Available records START
(* ===== verification/Oidc.v ===== *)
(** * The OpenID Connect plugin ([plugins/oidc-plugin/main.go])

    The reference implementation of the redirect capability: it builds the authorize URL, and
    turns the provider's callback into an identity.  The OpenID Connect and OAuth2 libraries, the JSON
    codec and the provider itself are parameters. *)

From Stdlib Require Import Ascii.
From S2P Require Import Prelude Text Env.

(** A call returns, fails, or ends the process: an unrecoverable fault of the runtime is not an error. *)
Inductive outcome (A : Type) := Returned (a : A) | Failed (e : error) | Fatal (msg : string).
Arguments Returned {A}. Arguments Failed {A}. Arguments Fatal {A}.

(** [roundTrip]: what the callback needs and cannot recompute. *)
Record roundTrip := { rt_Verifier : string; rt_Nonce : string; rt_RedirectURI : string }.
(** [oauth2.Config], less what the provider supplies, and the claims that are read. *)
Record OauthConfig (OProvider : Type) := {
  oc_ClientID : string; oc_ClientSecret : string; oc_Endpoint : OProvider; oc_RedirectURL : string; oc_Scopes : list string
}.
Arguments oc_ClientID {OProvider}. Arguments oc_ClientSecret {OProvider}. Arguments oc_Endpoint {OProvider}.
Arguments oc_RedirectURL {OProvider}. Arguments oc_Scopes {OProvider}.
Record oidc_claims := {
  cl_Subject : string; cl_Email : string; cl_EmailVerified : option bool; cl_Preferred : string; cl_Name : string
}.
(** [Nonce] of a verified token, and its claims when they can be read. *)
Record IDToken := { it_Nonce : string; it_Claims : res oidc_claims }.

(** What the plugin links and talks to: [Net] is the outside world, the random source included. *)
Class OidcLibs (Net OProvider : Type) := {
  ol_NewProvider : string → Net → res OProvider * Net;
  ol_AuthCodeURL : OauthConfig OProvider → string → list (string * string) → string;
  ol_Exchange : OauthConfig OProvider → string → list (string * string) → Net → res (option string) * Net;
  ol_Verify : OProvider → string → string → Net → res IDToken * Net;
  ol_rand_Read : nat → Net → res (list N) * Net;
  ol_Sum256 : list N → list N;
  ol_Marshal : roundTrip → list N;
  ol_Unmarshal : list N → res roundTrip
}.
Available records END
#### Problem
Each of the lines from the one holding "ol_Verify : OProvider" through the final line of the entries is to be set down exactly, and no others.

#### Answer to the problem
  ol_Verify : OProvider → string → string → Net → res IDToken * Net;
  ol_rand_Read : nat → Net → res (list N) * Net;
  ol_Sum256 : list N → list N;
  ol_Marshal : roundTrip → list N;
  ol_Unmarshal : list N → res roundTrip
}.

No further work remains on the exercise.